Pickups feature Paul Gross series

Vancouver: Actor Paul Gross will return to Canadian primetime this fall in a new comedy-drama series tentatively called Steelstring, which has been ordered by ctv. Sources confirm that the Due South star will play a burned-out rock star who becomes a private investigator.

Gross will also act as coproducer. His company Whizbang Productions of Toronto – a partnership with Bob Carney and Frank Siracusa – will handle production.

ctv will also air a new series, tentatively about young lawyers jockeying for power at a law firm. (At one time, the series was called Trial by Fire, which is not to be confused with a recent cbc movie of the same name.) Alliance Atlantis is a leading contender to produce the series, although Lions Gate Television had been negotiating to produce it.

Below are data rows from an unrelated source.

(** The accounts the chain builds are the accounts of the seeds kept with them: new, of
    the requested kind, and their seeds are accepted. The basic wallet is the
    exception: it is built from the seed of another search, which starts from other
    bytes, and the seed kept with it is accepted only if it gives the same
    identifier. *)
Theorem mock_accounts_seeded (s s' : Chain) (id : AccountId) :
  (forall fuel code items assets im st, build_account fuel code items assets im st s = Some (s', Ok id) ->
     exists a seed, account_pushed s s' a seed /\ acc_id a = id /\ seeded_account (account_type_of im) st a seed) /\
  (forall seed code items assets im st, build_account_with_seed seed code items assets im st s = Some (s', Ok id) ->
     exists a, account_pushed s s' a seed /\ acc_id a = id /\ seeded_account (account_type_of im) st a seed) /\
  (forall fuel, build_basic_wallet fuel s = Some (s', Ok id) ->
     exists a seed kept c rng,
       let search := get_account_seed_single RegularAccountUpdatableCode OnChain (code_root c)
         (storage_root (acc_storage a)) fuel in
       account_pushed s s' a kept /\ acc_id a = id /\ acc_code a = c /\
       search (gen_bytes 32 (mc_rng s)).2 = Some (Ok kept) /\
       (from_rng (gen_bytes 32 (mc_rng s)).1).2 = Ok rng /\ search (gen_bytes 32 rng).2 = Some (Ok seed) /\
       AccountId_new seed (code_root c) (storage_root (acc_storage a)) = Ok id /\
       (validate_account_seed a (Some kept) = Ok tt <->
        AccountId_new kept (code_root c) (storage_root (acc_storage a)) = Ok id)).
Proof.
  split; [intros *; apply build_account_seeded|]. split; [intros *; apply build_with_seed_seeded|].
  intros fuel H. unfold build_basic_wallet in H.
  destruct (storage_build storage_builder_new) as [storage| |] eqn:Hst; [|done|done].
  pose proof (build_details_ok fuel (mc_rng s) DEFAULT_ACCOUNT_CODE RegularAccountUpdatableCode OnChain (storage_root storage))
    as Hd.
  destruct (accountid_build_details _ _ _ _ _ _) as [rng details] eqn:Hdet. cbn [snd] in Hd.
  assert (Hrng : rng = (gen_bytes 32 (mc_rng s)).1).
  { unfold accountid_build_details in Hdet. destruct (gen_bytes 32 (mc_rng s)). by injection Hdet. }
  destruct details as [[[kept root]| |]|]; [|done|done|done].
  destruct (Hd kept root eq_refl) as (c & Hc & -> & Hkept). cbn [put_rng mc_rng] in H.
  destruct (from_rng rng) as [rng' g] eqn:Hg. apply push_built_ok in H as (a & Ha & Hid & Hp).
  destruct g as [g| |]; cbn [expect_ok try_] in Ha; [|done|done].
  apply account_build_ok in Ha as (Hn & Hca & Hsa & seed & Hseed & Hnew). cbn in Hn, Hca, Hsa, Hseed.
  rewrite Hc in Hca. injection Hca as ->. change (storage_build storage_builder_new) with
    (expect_ok (E' := AccountBuilderError) (storage_new [])) in Hsa.
  change (storage_build storage_builder_new) with (expect_ok (E' := Empty_set) (storage_new [])) in Hst.
  destruct (storage_new []) as [sto| |]; [|done|done]. injection Hst as <-. injection Hsa as Hsa. rewrite Hsa in *.
  exists a, seed, kept, (acc_code a), g. cbv zeta. split; [exact Hp|]. split; [done|]. split; [done|]. split; [done|].
  split; [by rewrite <- Hrng, Hg|]. split; [done|]. rewrite <- Hid. split; [done|].
  by apply new_account_seed.
Qed.
End properties.

(** ** Reference generator and witnesses *)

Import RefInstances RefMachine RefMmrs.

(** A generator is a counter. *)
#[local] Instance RefRng : Rng Z := {
  gen_bytes n r := (r + 1, replicate n (r mod 256));
  gen_u64 r := (r + 1, r mod 2 ^ 64);
  RngError := unit;
  from_rng r := (r + 1, Ok (r + 1000))
}.

Lemma sample_chain : exists s : MockChain (R := Z), mock_chain_new (E := Empty_set) 0 = Ok s /\ mock_reachable 0 s.
Proof.
  unfold mock_reachable, mock_chain_new. cbn [from_rng RefRng expect_ok mbind res_bind].
  destruct (SimpleSmt_new_ok ACCOUNT_TREE_DEPTH) as (t & Ht & _); [by unfold ACCOUNT_TREE_DEPTH|]. rewrite Ht.
  cbn [expect_ok mbind res_bind]. eexists. split; [reflexivity|]. eexists. split; [reflexivity|]. apply rtc_refl.
Qed.

(** The first block of a chain. *)
Lemma mock_chain_linked_witness :
  exists (s s' : MockChain (R := Z)) h, mock_reachable 0 s /\ seal_block (E := Empty_set) s = (s', Ok h) /\ mc_blocks s' = [h].
Proof.
  destruct sample_chain as (s & Hs & Hr). destruct (mock_chain_linked 0 s Hr) as (_ & c & _ & _ & _ & _ & Hseal).
  assert (Hb : mc_blocks s = []).
  { unfold mock_chain_new in Hs. destruct (from_rng 0) as [g r]. apply bind_ok in Hs as (x & _ & Hs).
    apply bind_ok in Hs as (t & _ & Hs). by injection Hs as <-. }
  rewrite Hb in Hseal. destruct (Hseal ltac:(done)) as (s' & h & Hrun & Hb' & _). exists s, s', h. split; [exact Hr|].
  split; [exact Hrun|]. exact Hb'.
Defined.

Lemma mock_chain_takes_no_notes_witness :
  exists s : MockChain (R := Z), mock_reachable 0 s /\ add_nullifier EMPTY_WORD s = (s, Panic).
Proof.
  destruct sample_chain as (s & _ & Hr). exists s. split; [exact Hr|]. apply (mock_chain_takes_no_notes 0 s Hr).
Defined.
(* ===== verification/MockHost.v ===== *)
(** mock/src/mock/host: the host the tests of the kernel run against, which keeps the
    advice provider only, and how it relates to the host of miden-tx. *)
From S2P Require Import Prelude Interfaces Types Reference BTree AccountIds Assets Vault Storage.
From S2P Require Import Delta Code Account Tracker NoteMeta NoteContents Notes Outputs Memory Host Machine.
Local Open Scope Z_scope.

#[export] Instance TransactionEvent_eq_dec : EqDecision TransactionEvent.
Proof. solve_decision. Defined.

Section mock_host.
Context `{F : Field} {C : Crypto} {AS : Assembly} {P : Programs} {FE : Features} {D : Display} {B : Build}
  {MK : Merkle} {V : Vm} {VA : VmAdvice} {A : Advice}.

(** ** Procedure indexes (account_procs.rs)

    The map is made as that of the transaction host; the empty digest has an index
    of its own. *)
Definition mock_get_proc_index (self : list (Digest * Z)) (process : ProcessState) : res TransactionKernelError Z :=
  let proc_root := get_stack_word process 0 in
  if decide (proc_root = EMPTY_WORD) then Ok 255
  else ok_or (btree_get self proc_root) (UnknownAccountProcedure proc_root).

(** ** The host (mod.rs) *)

Record MockHost := mkMockHost {
  mh_adv_provider : AdviceProvider;
  mh_acct_procedure_index_map : list (Digest * Z) }.

Definition mock_host_new {E} (account : AccountStub) (advice_inputs : AdviceInputs) : res E MockHost :=
  let adv_provider := provider_of advice_inputs in
  proc_index_map ← procedure_map_new (stub_code_root account) adv_provider;
  Ok (mkMockHost adv_provider proc_index_map).

Definition mock_into_parts (self : MockHost) : AdviceProvider * AccountVaultDelta :=
  (mh_adv_provider self, mkAccountVaultDelta [] []).

Definition on_push_account_procedure_index (process : ProcessState) : mut MockHost ExecutionError unit :=
  self ← read_self;
  proc_idx ← lift (map_err (fun err => EventError (display_kernel_error err))
    (mock_get_proc_index (mh_acct_procedure_index_map self) process));
  let '(adv, r) := push_stack (mh_adv_provider self) (Felt_new proc_idx) in
  _ ← write_self (mkMockHost adv (mh_acct_procedure_index_map self));
  lift r.

(** What the advice provider answers. *)
Definition mock_ask (ask : AdviceProvider -> AdviceProvider * res ExecutionError HostResponse)
    : mut MockHost ExecutionError HostResponse :=
  self ← read_self;
  let '(adv, r) := ask (mh_adv_provider self) in
  _ ← write_self (mkMockHost adv (mh_acct_procedure_index_map self));
  lift r.

Definition mock_get_advice (process : ProcessState) (extractor : AdviceExtractor) : mut MockHost ExecutionError HostResponse :=
  mock_ask (fun adv => provider_get_advice adv process extractor).
Definition mock_set_advice (process : ProcessState) (injector : AdviceInjector) : mut MockHost ExecutionError HostResponse :=
  mock_ask (fun adv => provider_set_advice adv process injector).

Definition mock_on_event (process : ProcessState) (event_id : Z) : mut MockHost ExecutionError HostResponse :=
  event ← lift (map_err (fun err => EventError (display_event_error err)) (event_try_from event_id));
  if decide (proc_ctx process <> ContextId_root) then lift (Err (EventError (display_event event ++ not_root_context)))
  else
    _ ← match event with
        | AccountPushProcedureIndex => on_push_account_procedure_index process
        | _ => mret tt
        end;
    mret HostResponse_None.

Definition mock_call (call : ProcessState * HostCall) : mut MockHost ExecutionError HostResponse :=
  match call.2 with
  | GetAdvice extractor => mock_get_advice call.1 extractor
  | SetAdvice injector => mock_set_advice call.1 injector
  | Event event_id => mock_on_event call.1 event_id
  end.

(** ** Specification

    The mock host of a host: the same provider and the same map. *)
Definition mock_of (h : TransactionHost) : MockHost := mkMockHost (adv_provider h) (acct_procedure_index_map h).
End mock_host.

Section lemmas.
Context `{F : Field} {FL : FieldLaws F} {C : Crypto} {SL : SmtLaws C} {SSL : SimpleSmtLaws C} {AS : Assembly} {P : Programs}
  {FE : Features} {D : Display} {B : Build} {MK : Merkle} {ML : MerkleLaws MK} {V : Vm} {VL : VmLaws V} {VA : VmAdvice}
  {A : Advice}.

(** What a run of the host leaves of the provider and the map. *)
Definition keeps_advice {E X} (m : mut TransactionHost E X) (h : TransactionHost) : Prop :=
  mock_of (m h).1 = mock_of h.

Lemma keeps_read {E X} (k : TransactionHost -> mut TransactionHost E X) h :
  keeps_advice (k h) h -> keeps_advice (self ← read_self; k self) h.
Proof. done. Qed.

Lemma keeps_lift {E X Y} (r : res E Y) (k : Y -> mut TransactionHost E X) h :
  (forall x, keeps_advice (k x) h) -> keeps_advice (x ← lift r; k x) h.
Proof. intros Hk. destruct r as [x| |]; [apply Hk|done|done]. Qed.

Lemma keeps_if {E X} (c : Prop) `{Decision c} (m m' : mut TransactionHost E X) h :
  keeps_advice m h -> keeps_advice m' h -> keeps_advice (if decide c then m else m') h.
Proof. by case_decide. Qed.

Lemma keeps_delta {E X} (m : mut AccountDeltaTracker E X) h : keeps_advice (on_field account_delta put_delta m) h.
Proof. unfold keeps_advice. run_mut. by destruct (m (account_delta h)) as [t r]. Qed.

Ltac keeps :=
  repeat (apply keeps_read || (apply keeps_lift; intros ?) || apply keeps_if || apply keeps_delta); try done.

Lemma handle_event_keeps e p h : e <> AccountPushProcedureIndex -> keeps_advice (handle_event e p) h.
Proof.
  intros He. destruct e; cbn [handle_event]; [..|done|].
  - unfold on_account_vault_add_asset. keeps.
  - unfold on_account_vault_remove_asset. keeps.
  - unfold on_account_storage_set_item. cbv zeta. keeps.
  - unfold on_account_increment_nonce. keeps.
  - unfold on_note_created. cbv zeta. keeps.
Qed.

(** A map of the host has no entry for the empty digest. *)
Definition no_empty_entry (m : list (Digest * Z)) : Prop := btree_get m EMPTY_WORD = None.

Lemma procedure_map_no_empty {E} root adv m : procedure_map_new (E := E) root adv = Ok m -> no_empty_entry m.
Proof.
  unfold procedure_map_new. change (seqZ 0 MAX_NUM_PROCEDURES) with (seqZ 0 (Z.of_nat 256)). intros H.
  destruct (index_procedures_spec (E := E) (get_store_subset adv [root]) root 256 0 []) as (m' & Hm & _ & Hsound & _);
    [lia|by vm_compute|constructor|]. rewrite H in Hm. injection Hm as <-. unfold no_empty_entry.
  destruct (btree_get m EMPTY_WORD) as [i|] eqn:Hi; [|done]. by destruct (Hsound _ _ Hi) as [|(_ & _ & Hne)].
Qed.

(** A procedure the map knows has the same index in both hosts. *)
Lemma mock_index_agrees m p i : no_empty_entry m -> get_proc_index m p = Ok i -> mock_get_proc_index m p = Ok i.
Proof.
  unfold no_empty_entry, get_proc_index, mock_get_proc_index. intros Hm Hi. case_decide as He; [|done].
  by rewrite He, Hm in Hi.
Qed.

Lemma drive_cons {H} (host : ProcessState * HostCall -> mut H ExecutionError HostResponse) c cs h :
  drive host (c :: cs) h = match host c h with
                           | (h1, Ok _) => drive host cs h1
                           | (h1, Err e) => (h1, Err e)
                           | (h1, Panic) => (h1, Panic)
                           end.
Proof. unfold drive. rewrite for_each_cons. run_mut. by destruct (host c h) as [h1 [r| |]]. Qed.

(** One call. *)
Lemma mock_call_follows c h h' r : no_empty_entry (acct_procedure_index_map h) -> host_call c h = (h', Ok r) ->
  mock_call c (mock_of h) = (mock_of h', Ok r) /\ acct_procedure_index_map h' = acct_procedure_index_map h.
Proof.
  intros Hm. destruct c as [p [x|x|id]]; unfold host_call, mock_call; cbn [fst snd].
  - unfold get_advice, mock_get_advice, ask_provider, mock_ask. run_mut. cbn [mock_of mh_adv_provider].
    destruct (provider_get_advice (adv_provider h) p x) as [adv r']. by intros [= <- ->].
  - unfold set_advice, mock_set_advice, ask_provider, mock_ask. run_mut. cbn [mock_of mh_adv_provider].
    destruct (provider_set_advice (adv_provider h) p x) as [adv r']. by intros [= <- ->].
  - unfold on_event, mock_on_event. destruct (event_try_from id) as [e| |]; [|done|done].
    cbn [map_err lift mbind mut_bind]. case_decide as Hctx; [done|].
    destruct (decide (e = AccountPushProcedureIndex)) as [->|He].
    + unfold handle_event, on_account_push_procedure_index, on_push_account_procedure_index. run_mut.
      cbn [mock_of mh_adv_provider mh_acct_procedure_index_map].
      destruct (get_proc_index (acct_procedure_index_map h) p) as [i| |] eqn:Hi;
        [|done|done].
      rewrite (mock_index_agrees (acct_procedure_index_map h) p i Hm Hi). cbn [map_err].
      pose proof (push_stack_ok (adv_provider h) (Felt_new i)) as Hpush.
      destruct (push_stack (adv_provider h) (Felt_new i)) as [adv pr]. cbn in Hpush. subst pr. cbn [expect_ok map_err].
      by intros [= <- <-].
    + pose proof (handle_event_keeps e p h He) as Hk. unfold keeps_advice in Hk.
      run_mut. destruct (handle_event e p h) as [h1 [[]| |]]; cbn [fst map_err] in *; [|done|done].
      intros [= <- <-]. rewrite Hk. split; [by destruct e|]. exact (f_equal mh_acct_procedure_index_map Hk).
Qed.
End lemmas.

(** ** Properties *)

Section properties.
Context `{F : Field} {FL : FieldLaws F} {C : Crypto} {SL : SmtLaws C} {SSL : SimpleSmtLaws C} {AS : Assembly} {P : Programs}
  {FE : Features} {D : Display} {B : Build} {MK : Merkle} {ML : MerkleLaws MK} {V : Vm} {VL : VmLaws V} {VA : VmAdvice}
  {A : Advice}.

(** The mock host follows the host of a transaction: started for the same account with
    the same advice, it answers all calls the host answers and leaves the advice
    provider the host leaves. It answers more: every event in the root context is
    accepted, and the empty digest, which the host knows no procedure of, has
    index 255. *)
Theorem mock_host_follows (account : AccountStub) (adv : AdviceInputs) :
  exists h, host_new (E := Empty_set) account (provider_of adv) = Ok h /\
    mock_host_new (E := Empty_set) account adv = Ok (mock_of h) /\
    (forall calls h', run_calls calls h = (h', Ok tt) -> drive mock_call calls (mock_of h) = (mock_of h', Ok tt)) /\
    forall p, get_stack_word p 0 = EMPTY_WORD ->
      get_proc_index (acct_procedure_index_map h) p = Err (UnknownAccountProcedure EMPTY_WORD) /\
      mock_get_proc_index (mh_acct_procedure_index_map (mock_of h)) p = Ok 255.
Proof.
  destruct (index_procedures_spec (E := Empty_set) (get_store_subset (provider_of adv) [stub_code_root account])
    (stub_code_root account) 256 0 []) as (m & Hm & _); [lia|by vm_compute|constructor|].
  change (seqZ 0 (Z.of_nat 256)) with (seqZ 0 MAX_NUM_PROCEDURES) in Hm.
  assert (Hmap : procedure_map_new (E := Empty_set) (stub_code_root account) (provider_of adv) = Ok m) by exact Hm.
  pose proof (procedure_map_no_empty _ _ _ Hmap) as Hne. unfold host_new, mock_host_new. rewrite Hmap.
  eexists. split; [reflexivity|]. split; [reflexivity|]. split.
  - set (h := mkHost _ _ _ _). change m with (acct_procedure_index_map h) in Hne. clearbody h. clear Hm Hmap.
    intros calls. revert h Hne. unfold run_calls. induction calls as [|c cs IH]; intros h Hne h' Hrun.
    { cbn in Hrun. by injection Hrun as <-. }
    rewrite drive_cons in Hrun. rewrite drive_cons. destruct (host_call c h) as [h1 [r| |]] eqn:Hc; [|done|done].
    destruct (mock_call_follows _ _ _ _ Hne Hc) as [Hmc Hmap]. rewrite Hmc. apply (IH h1); [|exact Hrun].
    by rewrite Hmap.
  - intros p Hp. unfold get_proc_index, mock_get_proc_index. rewrite Hp. cbn [mock_of acct_procedure_index_map].
    rewrite Hne. split; [done|]. by rewrite decide_True.
Qed.
End properties.
Definition simple_note_source : string := "begin push.1 drop end".
Definition note_1_script_src (recipient0 : Word) (tag0 : NoteTag) (asset0 : string) (recipient1 : Word) (tag1 : NoteTag)
    (asset1 : string) : string :=
  "begin
            # create note 0
            push." +:+ prepare_word recipient0 +:+ "
            push." +:+ pretty (NoteType_repr NotePublic) +:+ "
            push." +:+ pretty (tag_value tag0) +:+ "
            push." +:+ asset0 +:+ "
            # MAST root of the `create_note` mock account procedure
            call." +:+ ACCOUNT_CREATE_NOTE_MAST_ROOT +:+ "
            drop drop dropw dropw

            # create note 1
            push." +:+ prepare_word recipient1 +:+ "
            push." +:+ pretty (NoteType_repr NotePublic) +:+ "
            push." +:+ pretty (tag_value tag1) +:+ "
            push." +:+ asset1 +:+ "
            # MAST root of the `create_note` mock account procedure
            call." +:+ ACCOUNT_CREATE_NOTE_MAST_ROOT +:+ "
            drop drop dropw dropw
        end
        ".
Definition note_2_script_src (recipient : Word) (tag : NoteTag) (asset : string) : string :=
  "begin
            # create note 2
            push." +:+ prepare_word recipient +:+ "
            push." +:+ pretty (NoteType_repr NotePublic) +:+ "
            push." +:+ pretty (tag_value tag) +:+ "
            push." +:+ asset +:+ "
            # MAST root of the `create_note` mock account procedure
            call." +:+ ACCOUNT_CREATE_NOTE_MAST_ROOT +:+ "
            drop drop dropw dropw
        end
        ".
Definition note_5_source : string := "use.miden::note
        use.miden::contracts::wallets::basic->wallet

        begin
            # read the assets to memory
            push.0 exec.note::get_assets
            # => [num_assets, dest_ptr]

            # assert the number of assets is 3
            push.3 assert_eq
            # => [dest_ptr]

            # add the first asset to the vault
            padw dup.4 mem_loadw call.wallet::receive_asset dropw
            # => [dest_ptr]

            # add the second asset to the vault
            push.1 add padw dup.4 mem_loadw call.wallet::receive_asset dropw
            # => [dest_ptr+1]

            # add the third asset to the vault
            push.1 add padw movup.4 mem_loadw call.wallet::receive_asset dropw
            # => []
        end
        ".

(** What the source does for every note: parse and compile the script, make the
    inputs, the vault and the metadata, draw a serial number, build the note. *)
Definition parse_note_script {E} (assembler : Assembler) (source : string) : res E NoteScript :=
  ast ← expect_ok (ProgramAst_parse source);
  '(script, _) ← expect_ok (note_script_new ast assembler);
  Ok script.
Definition next_note {E} (sender : AccountId) (assets : list Asset) (inputs : list Felt) (script : NoteScript)
    : mut SerialNumGenerator E Note :=
  inputs ← lift (expect_ok (note_inputs_new inputs));
  vault ← lift (expect_ok (note_assets_new assets));
  metadata ← lift (expect_ok (metadata_new sender NotePublic (tag_of_u32 0) ZERO));
  serial_num ← next_serial_num;
  mret (note_new vault metadata (recipient_new serial_num script inputs)).

(** The text of the first asset of a note. *)
Definition first_asset {E} (note : Note) : res E string :=
  prepared ← prepare_assets (note_assets note);
  expect (prepared !! 0%nat).

Definition note_tag_of (note : Note) : NoteTag := md_tag (note_metadata note).

Definition mock_notes {E} (assembler : Assembler) (asset_preservation : AssetPreservationStatus)
    : res E (list Note * list OutputNote) :=
  sender ← expect_ok (try_from_u64 ACCOUNT_ID_SENDER);
  fungible_asset_1 ← fungible_asset_of ACCOUNT_ID_FUNGIBLE_FAUCET_ON_CHAIN_1 CONSUMED_ASSET_1_AMOUNT;
  fungible_asset_2 ← fungible_asset_of ACCOUNT_ID_FUNGIBLE_FAUCET_ON_CHAIN_2 CONSUMED_ASSET_2_AMOUNT;
  fungible_asset_3 ← fungible_asset_of ACCOUNT_ID_FUNGIBLE_FAUCET_ON_CHAIN_3 CONSUMED_ASSET_3_AMOUNT;
  snd ((
    note_script ← lift (parse_note_script assembler simple_note_source);
    created_note_1 ← next_note sender [fungible_asset_1] [Felt_new 1] note_script;
    created_note_2 ← next_note sender [fungible_asset_2] [Felt_new 2] note_script;
    created_note_3 ← next_note sender [fungible_asset_3] [Felt_new 2] note_script;
    asset0 ← lift (first_asset created_note_1);
    asset1 ← lift (first_asset created_note_2);
    note_1_script ← lift (parse_note_script assembler
      (note_1_script_src (nr_digest (note_recipient created_note_1)) (note_tag_of created_note_1) asset0
                         (nr_digest (note_recipient created_note_2)) (note_tag_of created_note_2) asset1));
    consumed_note_1 ← next_note sender [fungible_asset_1] [Felt_new 1] note_1_script;
    asset ← lift (first_asset created_note_3);
    note_2_script ← lift (parse_note_script assembler
      (note_2_script_src (nr_digest (note_recipient created_note_3)) (note_tag_of created_note_3) asset));
    consumed_note_2 ← next_note sender [fungible_asset_2; fungible_asset_3] [Felt_new 2] note_2_script;
    note_3_script ← lift (parse_note_script assembler simple_note_source);
    consumed_note_3 ← next_note sender [fungible_asset_2; fungible_asset_3] [Felt_new 2] note_3_script;
    note_4_script ← lift (parse_note_script assembler simple_note_source);
    non_fungible ← lift (non_fungible_asset_2 ACCOUNT_ID_NON_FUNGIBLE_FAUCET_ON_CHAIN);
    consumed_note_4 ← next_note sender [non_fungible] [Felt_new 1] note_4_script;
    note_5_script ← lift (parse_note_script assembler note_5_source);
    consumed_note_5 ← next_note sender [fungible_asset_1; fungible_asset_3; non_fungible] [] note_5_script;
    let consumed_notes := match asset_preservation with
      | TooFewInput => [consumed_note_1]
      | Preserved => [consumed_note_1; consumed_note_2]
      | PreservedWithAccountVaultDelta => [consumed_note_1; consumed_note_2; consumed_note_5]
      | TooManyFungibleInput => [consumed_note_1; consumed_note_2; consumed_note_3]
      | TooManyNonFungibleInput => [consumed_note_1; consumed_note_2; consumed_note_4]
      end in
    let created_notes := [PublicNote created_note_1; PublicNote created_note_2; PublicNote created_note_3] in
    mret (consumed_notes, created_notes)) serial_num_gen_new).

The two new ctv shows will replace The City and Power Play, which have been canceled due to poor ratings. And in the case of The City, distributor Pearson International is said to have pulled out of the show.

ctv’s Vancouver-based police drama Cold Squad, enjoying the best ratings in its three-year history, has been renewed for a fourth season. It will do 20 episodes, seven more than last year. And sources also say ctv will produce about six television movies.

Among the series not making the final cut at ctv was the undercover cop drama Villains, which would have been Vancouver producer Chris Haddock’s second primetime series on the air. Meanwhile, the fate of Forefront Entertainment’s children’s series Magician’s House, which won raves and large audiences for coproducer bbc, was still being negotiated as Playback went to press.

In fact, with the eip/lfp drama deadline fast approaching Feb. 15, nearly every Canadian broadcast programming executive and drama producer was in final discussions about prospective shows for the fall 2000 schedule – which will feature at least eight hours of Canadian drama in primetime. And because contracts are not signed, sealed and delivered, the players are reluctant to offer details.

For example, the cbc – which no longer gets its own funding envelope from the Canadian Television Fund – is mum about its pickup details. Still, it is widely believed that the Barna-Alper/Haddock-produced coroner series Da Vinci’s Inquest will return for a third season.

Other series with apparent positive momentum for renewal are teen soap Edgemont Road and drama These Arms of Mine, both produced out of Vancouver. However, the two shows have yet to debut on the cbc. Likewise, period western drama Nothing Too Good For a Cowboy is on tenterhooks regarding its third season.

Sullivan Entertainment’s sitcom pr, which is currently in production, is confirmed to air on the cbc in fall 2000.

And cbc has confirmed that Riverdale will not be renewed this season. ‘In order for a soap to succeed, it must develop a regular viewership, which means three or four new episodes a week. cbc can’t afford that now,’ says cbc spokesperson Ruth Ellen Soles.

In addition, Pit Pony is not in pickup mode since the pubcaster still has a full season of new episodes.

Global has a large Canadian drama hole to file in its primetime schedule. Traders is not likely to come back for another season, and speculation puts the focus on Justice, a series that got lost in the funding tango last year.

Lions Gate Television producer Kevin Beggs in l.a. says Global has ordered a television movie based the book Deja Dead. There was no word about a renewal for Bob & Margaret.

WIC Television continues to produce series despite the uncertainty about its future after the Shaw Communications, CanWest Global and Corus Entertainment ownership issues are resolved. President Dale Andrews says Lions Gate series Higher Ground is scheduled to air on wic stations in the fall and Stargate is about to begin its fourth season of 22 episodes. He says Emily of New Moon and Amazon are still ‘under consideration.’

The Comedy Network is expected to pick up a longer season of new series Skullduggery and a second season of sketch series Slightly Bent. Cullen Robertson Productions in Vancouver has already disclosed its order for 13 episodes of Dragnuts, a rehashed Dragnet series.